Essa nova configuração geopolítica pode ensejar um resultado mais favorável, e poderemos criar uma atmosfera internacional de maior cooperação para combater a pandemia, mas também reduzir as desigualdades, promover a inclusão social e proceder com uma transição ecológica indispensável para a sobrevivência da espécie humana. Essa transição ecológica, diferente do que muitos defensores da economia baseada na emissão de carbono afirmam, será uma oportunidade de desenvolvimento e crescimento com a construção de uma infraestrutura de geração de energia renovável (solar e eólica), reflorestamento, substituição dos motores de combustão interna, fornecimento de água potável e esgotamento sanitário para todos, substituição dos plásticos comuns atuais por materiais biodegradáveis e muitas outras fronteiras para as quais a tecnologia já apresenta soluções ou indica caminhos.

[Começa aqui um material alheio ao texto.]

Lemma NoDup_key_snoc (l : list row) (r : row) :
  NoDup (filter P (map key l)) →
  (P (key r) → ∀ r', r' ∈ l → key r' ≠ key r) →
  NoDup (filter P (map key (l ++ [r]))).
Proof.
  intros Hnd Hnew. rewrite map_app, filter_app. cbn [map].
  rewrite filter_cons, filter_nil. case_decide as Hp; [|by rewrite app_nil_r].
  apply NoDup_app. split; [done|]. split; [|apply NoDup_singleton].
  intros k [_ (r' & -> & Hr')%elem_of_map]%list_elem_of_filter Hk%list_elem_of_singleton.
  by apply (Hnew Hp r').
Qed.

Lemma elem_of_key_sub (g : row → row) (Q : row → Prop) `{!∀ r, Decision (Q r)}
    (l : list row) k :
  (∀ r, r ∈ l → P (key (g r)) → key (g r) = key r) →
  k ∈ filter P (map key (filter Q (map g l))) → k ∈ filter P (map key l).
Proof.
  intros Hg [Hp (r' & -> & [_ (r & -> & Hr)%elem_of_map]%list_elem_of_filter)%elem_of_map]
    %list_elem_of_filter.
  rewrite (Hg r Hr Hp) in Hp |- *. apply list_elem_of_filter. split; [done|].
  apply elem_of_map. eauto.
Qed.

Lemma NoDup_key_sub (g : row → row) (Q : row → Prop) `{!∀ r, Decision (Q r)}
    (l : list row) :
  (∀ r, r ∈ l → P (key (g r)) → key (g r) = key r) →
  NoDup (filter P (map key l)) →
  NoDup (filter P (map key (filter Q (map g l)))).
Proof.
  induction l as [|a l IH]; [done|]. intros Hg Hnd.
  assert (Hl : ∀ r, r ∈ l → P (key (g r)) → key (g r) = key r)
    by (intros; apply Hg; [by right | done]).
  assert (Hnd' : NoDup (filter P (map key l))).
  { cbn [map] in Hnd. rewrite filter_cons in Hnd. case_decide; [|done].
    by apply NoDup_cons in Hnd as [_ ?]. }
  cbn [map]. rewrite (filter_cons Q). case_decide as Hq; [|by apply IH].
  cbn [map]. rewrite (filter_cons P). case_decide as Hp; [|by apply IH].
  apply NoDup_cons. split; [|by apply IH].
  intros Hin%(elem_of_key_sub g Q l); [|done].
  pose proof (Hg a (list_elem_of_here _ _) Hp) as Ha. rewrite Ha in Hp, Hin.
  cbn [map] in Hnd. rewrite filter_cons, decide_True in Hnd by done.
  by apply NoDup_cons in Hnd as [? _].
Qed.
(** * generate_premium_report.py: a shallow embedding

    The script assembles a fixed market-research report: it defines a
    colour palette, four custom flowables, six chart generators, one
    content builder per chapter and an assembler that hands the story to
    the layout engine.

    Conventions of the embedding:
    - Python numbers used as lengths, coordinates and colour channels are
      exact rationals ([Q]); counters and table coordinates are [Z].
    - Python [str] is [string]; non-ASCII text is carried as its UTF-8
      bytes (the labels that are split and measured are ASCII).
    - A canvas is the sequence of drawing calls issued on it, oldest first.
    - ReportLab, matplotlib, [tempfile] and [os] are not part of the
      repository. Their data constructors are plain constructors here, font
      metrics are an interface ([FontMetrics]), and their effects on the
      file system are interpreted in an explicit world (see [World]). *)

From Stdlib Require Import QArith ZArith List String Ascii Lia Lqa.
From stdpp Require Import gmap strings list pretty.

Import ListNotations.
Local Open Scope Q_scope.

(** ** Python built-ins *)

(** [if s:] on a string. *)
Definition truthy (s : string) : bool := negb (String.eqb s "").
(** * global_lock.h: a single process-wide lock

    A shallow embedding of [global_lock.h] (version 0.9.0) and the
    properties its specification states about it.

    The header is two programs in one file.  The first is run by the C
    preprocessor: from the macros of the translation unit it picks the
    locking primitive, the spin-wait instruction and the headers of the two
    public functions, or stops the build with [#error].  The second is the
    code the chosen branch leaves behind: [GLOBAL_LOCK_FUNC_NAME],
    [GLOBAL_UNLOCK_FUNC_NAME] and [global_lock_quit], run by the threads of
    one process over the header's file-scope objects.

    Part I embeds the preprocessor program as functions of the macro
    environment.  Part II embeds the run-time code as an interleaving
    semantics: one atomic step of one thread at a time, every library call
    being one step. *)

From stdpp Require Import base option list strings.
From Stdlib Require Import ZArith Lia Bool.
From Stdlib Require DecimalString.

Local Open Scope string_scope.
Local Open Scope Z_scope.

(* ===================================================================== *)
(** * Part I: the preprocessor program                                    *)
(* ===================================================================== *)

(** The macros the header tests.  A macro tested only with [defined] is a
    [bool]; a macro whose value is compared is [Some v] when defined. *)
Record Macros := {
  GLOBAL_LOCK_FUNC_NAME_opt : option string;
  GLOBAL_UNLOCK_FUNC_NAME_opt : option string;
  GLOBAL_LOCK_FUNC_SCOPE_opt : option (list string);
  __STDC_VERSION__ : option Z;
  __STDC_NO_THREADS__ : bool;
  __STDC_NO_ATOMICS__ : bool;
  _POSIX_THREADS : option Z;
  _POSIX_PRIORITY_SCHEDULING : bool;
  _WIN32 : bool;
  _WIN32_WINNT : option Z;
  __GNUC__ : option Z;
  __GNUC_MINOR__ : option Z;
  __clang__ : bool;
  (** [Some f] when the compiler has the [__has_builtin] operator; [f] then
      answers for a builtin's name. *)
  __has_builtin : option (string → bool);
  __x86_64__ : bool;
  __amd64__ : bool;
  _M_X64 : bool;
  __i386__ : bool;
  _M_IX86 : bool;
}.

(** [defined (X)] and the value of [X] inside [#if]: an identifier that is
    not a macro counts as 0 there. *)
Definition defined {A} (x : option A) : bool :=
  match x with Some _ => true | None => false end.

Definition value (x : option Z) : Z :=
  match x with Some v => v | None => 0 end.

(** What a run of the preprocessor gives: the text went through, or an
    [#error] directive was reached. *)
Inductive cpp (A : Type) : Type :=
| cpp_ok (a : A)
| cpp_error (msg : string).
Arguments cpp_ok {A} a.
Arguments cpp_error {A} msg.
Lemma SrcMainJs_settled_move_recorded_witness :
  let s := SrcMainJs.mkState
             (set_activeFile (Active "a.md" false) jsReadyCached) None [] 0 in
  let s' := SrcMainJs.updateCursorPosition (Some (View (Some "a.md") (Pos 7 7))) s in
  let p := SrcMainJs.plugin s in
  let p' := SrcMainJs.plugin s' in
  QuickLRU.lookup "a.md" (QuickLRU.entries (lru p')) = Some (Pos 7 7) /\
  activeFile p' = Active "a.md" true /\
  SrcMainJs.initialFileRestoreFn s' = None /\
  SrcMainJs.timers s' = SrcMainJs.timers s /\
  (QuickLRU.lookup "a.md" (QuickLRU.entries (lru p)) <> Some (Pos 7 7) ->
   effects p' = SaveSettings :: effects p /\
   exists d, debounceSaveFn p' = Some d /\ Debouncer.pending d = true) /\
  (QuickLRU.lookup "a.md" (QuickLRU.entries (lru p)) = Some (Pos 7 7) ->
   effects p' = effects p /\ debounceSaveFn p' = debounceSaveFn p /\
   settings p' = settings p).
Proof.
  apply (SrcMainJs_settled_move_recorded
           (SrcMainJs.mkState
              (set_activeFile (Active "a.md" false) jsReadyCached) None [] 0)
           "a.md" (Pos 7 7)).
  - reflexivity.
  - reflexivity.
  - reflexivity.
  - right. reflexivity.
  - reflexivity.
Defined.

Lemma SrcMainJs_call_frame (s : SrcMainJs.State) :
  SrcMainJs.plugin (SrcMainJs.call_initialFileRestoreFn s) = SrcMainJs.plugin s /\
  SrcMainJs.timers (SrcMainJs.call_initialFileRestoreFn s) = SrcMainJs.timers s /\
  (SrcMainJs.initialFileRestoreFn (SrcMainJs.call_initialFileRestoreFn s) = None <->
   SrcMainJs.initialFileRestoreFn s = None).
Proof.
  unfold SrcMainJs.call_initialFileRestoreFn.
  destruct (SrcMainJs.initialFileRestoreFn s) as [d|] eqn:E; cbn.
  - repeat split; discriminate.
  - rewrite E. tauto.
Qed.

(** X13. [src/main.js], [updateCursorPosition] before the layout is ready,
    or for a document that is not the active one, or while the restoration
    of the opened document has not run ([initialFileRestoreFn] not null):
    the cache, the snapshot, the save debouncer and the record of effects
    are as before, the active path is kept, no timer is started outside
    the debouncer, and the restoration stays pending if it was. *)
Theorem SrcMainJs_move_not_recorded (s : SrcMainJs.State) (view : option MarkdownView) :
  layoutReady (SrcMainJs.plugin s) = false \/
  (forall v f, view = Some v -> view_file v = Some f ->
               f <> path (activeFile (SrcMainJs.plugin s))) \/
  SrcMainJs.initialFileRestoreFn s <> None ->
  let s' := SrcMainJs.updateCursorPosition view s in
  let p := SrcMainJs.plugin s in
  let p' := SrcMainJs.plugin s' in
  lru p' = lru p /\ settings p' = settings p /\ effects p' = effects p /\
  debounceSaveFn p' = debounceSaveFn p /\
  path (activeFile p') = path (activeFile p) /\
  SrcMainJs.timers s' = SrcMainJs.timers s /\
  (SrcMainJs.initialFileRestoreFn s' = None <-> SrcMainJs.initialFileRestoreFn s = None).
Proof.
  intros H s' p p'. subst s' p p'. unfold SrcMainJs.updateCursorPosition.
  destruct (layoutReady (SrcMainJs.plugin s)) eqn:Hready; cbn [negb].
  2:{ cbn. tauto. }
  destruct H as [H|[H|H]]; [discriminate H| |].
  - destruct view as [v|]; [|tauto].
    destruct (view_file v) as [f|] eqn:Hf; [|tauto].
    destruct (String.eqb_spec f (path (activeFile (SrcMainJs.plugin s)))) as [He|_];
      cbn [negb]; [|tauto].
    now destruct (H v f eq_refl Hf).
  - destruct view as [v|]; [|tauto].
    destruct (view_file v) as [f|]; [|tauto].
    destruct (String.eqb f (path (activeFile (SrcMainJs.plugin s)))); cbn [negb]; [|tauto].
    destruct (SrcMainJs.initialFileRestoreFn s) as [d|] eqn:Hfn; [|contradiction].
    destruct (SrcMainJs_call_frame (SrcMainJs.set_initialZeroZeroReceived true s))
      as (Hp & Ht & Hi).
    rewrite Hp, Ht. cbn [SrcMainJs.set_initialZeroZeroReceived SrcMainJs.onPlugin
      SrcMainJs.plugin SrcMainJs.timers set_activeFile lru settings effects
      debounceSaveFn activeFile path].
    repeat (split; [reflexivity|]).
    rewrite Hi. cbn [SrcMainJs.set_initialZeroZeroReceived SrcMainJs.onPlugin
      SrcMainJs.initialFileRestoreFn]. rewrite Hfn. tauto.
Qed.

Lemma SrcMainJs_move_not_recorded_witness :
  let s := SrcMainJs.fileOpen (Some "a.md") false None
             (SrcMainJs.mkState jsReadyCached None [] 0) in
  let s' := SrcMainJs.updateCursorPosition (Some (View (Some "a.md") (Pos 7 7))) s in
  let p := SrcMainJs.plugin s in
  let p' := SrcMainJs.plugin s' in
  lru p' = lru p /\ settings p' = settings p /\ effects p' = effects p /\
  debounceSaveFn p' = debounceSaveFn p /\
  path (activeFile p') = path (activeFile p) /\
  SrcMainJs.timers s' = SrcMainJs.timers s /\
  (SrcMainJs.initialFileRestoreFn s' = None <-> SrcMainJs.initialFileRestoreFn s = None).
Proof.
  apply (SrcMainJs_move_not_recorded
           (SrcMainJs.fileOpen (Some "a.md") false None
              (SrcMainJs.mkState jsReadyCached None [] 0))
           (Some (View (Some "a.md") (Pos 7 7)))).
  right. right. discriminate.
Defined.


Lemma SrcMainJs_fileOpen_arms (file : option string) (isMobile : bool)
    (hasFocus : option bool) (s : SrcMainJs.State) :
  let s' := SrcMainJs.fileOpen file isMobile hasFocus s in
  SrcMainJs.initialFileRestoreFn s'
  = Some (Debouncer.mk 100 true (Some (clock (SrcMainJs.plugin s) + 100)%N)) /\
  SrcMainJs.plugin s'
  = set_activeFile (Active (match file with Some f => f | None => "" end) false)
      (SrcMainJs.plugin s).
Proof.
  unfold SrcMainJs.fileOpen, SrcMainJs.call_initialFileRestoreFn,
    SrcMainJs.assign_initialFileRestoreFn.
  destruct s as [p [[tm rs [f|]]|] ts fc], isMobile, hasFocus as [[|]|]; cbn; auto.
Qed.



Lemma without_last (l : list N) (x : N) : SrcMainJs.without (length l) (l ++ [x]) = l.
Proof. induction l as [|a l IH]; cbn; [reflexivity | now rewrite IH]. Qed.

A Humanidade deve deixar para trás seu passado de nacionalismos e imperialismos, sua história de opressão, escravização e colonialismos; um mundo com mais atores políticos, econômicos e culturais será um mundo multilateral e mais seguro. O medo é um dos sentimentos mais primitivos do ser humano, se desenvolve a partir do territorialismo que herdamos de nossos antepassados comuns com os répteis, e é instrumentalizado para interesses políticos, econômicos e militares principalmente. A recente derrota dos Estados Unidos no Afeganistão, depois de sua mais longa e cara guerra, aponta que o caminho viável para a nossa espécie não está nas invasões ou imposições de governos e costumes estranhos a cada realidade A busca pelo desenvolvimento social e econômico e a exigência da garantia dos Direitos Humanos pelas diplomacias dos países são uma meio mais eficaz e produtivo.